| Problem |
Report how many lines in the following entries contain "Python". Nothing else should be given.

| Exercise material |
(** * PPTX generator for PLA results ([app.py]): pagination and slide layout

    A shallow embedding of the data path of [app.py]:

    - [process_files]: per-condition clean-up of the results table, the
      numeric coercions, the sort by (image, cell), the construction of the
      eight-field entries of [all_info_for_slides], and the grouping loop
      that fills [all_slides_content];
    - [slide_maker]: the shapes added to one slide, at the coordinates of
      the two constant tables;
    - [generate_pptxs]: one presentation per quantification approach.

    The file system, the zip archive, the csv reader and the widgets are
    inputs of the model: a run starts from the list [exp_conditions_info]
    together with the table read for each condition, and from the picture
    files that [add_picture] finds.  Python exceptions are the [Raise]
    results of an error monad; no exception is caught anywhere in the
    program, so a raised exception ends the run. *)

From Stdlib Require Import List String Ascii ZArith Bool Lia Arith.
From Stdlib Require Import Sorted Permutation RelationClasses.
From Stdlib Require DecimalString DecimalZ DecimalPos OrdersEx.
Import ListNotations.

Local Open Scope string_scope.
Local Open Scope list_scope.

(** ** Python values and built-ins used by the program *)

Module Py.

(** The exceptions the modelled code can raise. *)
Inductive exn : Type :=
| IndexError
| KeyError
| ValueError
| AttributeError
| FileNotFoundError
| UnidentifiedImageError.

Inductive result (A : Type) : Type :=
| Ok (a : A)
| Raise (e : exn).
Arguments Ok {A} a.
Arguments Raise {A} e.

Definition bind {A B : Type} (m : result A) (k : A -> result B) : result B :=
  match m with
  | Ok a => k a
  | Raise e => Raise e
  end.

(** [for x in xs: acc = body(x, acc)], stopping at the first exception. *)
Fixpoint for_each {A S : Type} (body : A -> S -> result S) (xs : list A) (s : S)
  : result S :=
  match xs with
  | [] => Ok s
  | x :: xs' => bind (body x s) (for_each body xs')
  end.

(** [[f(x) for x in xs]] for an [f] that may raise. *)
Fixpoint map_result {A B : Type} (f : A -> result B) (xs : list A)
  : result (list B) :=
  match xs with
  | [] => Ok []
  | x :: xs' =>
      bind (f x) (fun y => bind (map_result f xs') (fun ys => Ok (y :: ys)))
  end.

(** [xs[i]] for a non-negative [i]. *)
Definition index {A : Type} (xs : list A) (i : nat) : result A :=
  match nth_error xs i with
  | Some x => Ok x
  | None => Raise IndexError
  end.

(** [s.startswith(p)] is [String.prefix p s]; [s.endswith(p)]: *)
Fixpoint endswith (s p : string) : bool :=
  if (String.length s =? String.length p)%nat then String.eqb s p
  else match s with
       | EmptyString => false
       | String _ s' => endswith s' p
       end.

| Task output |
2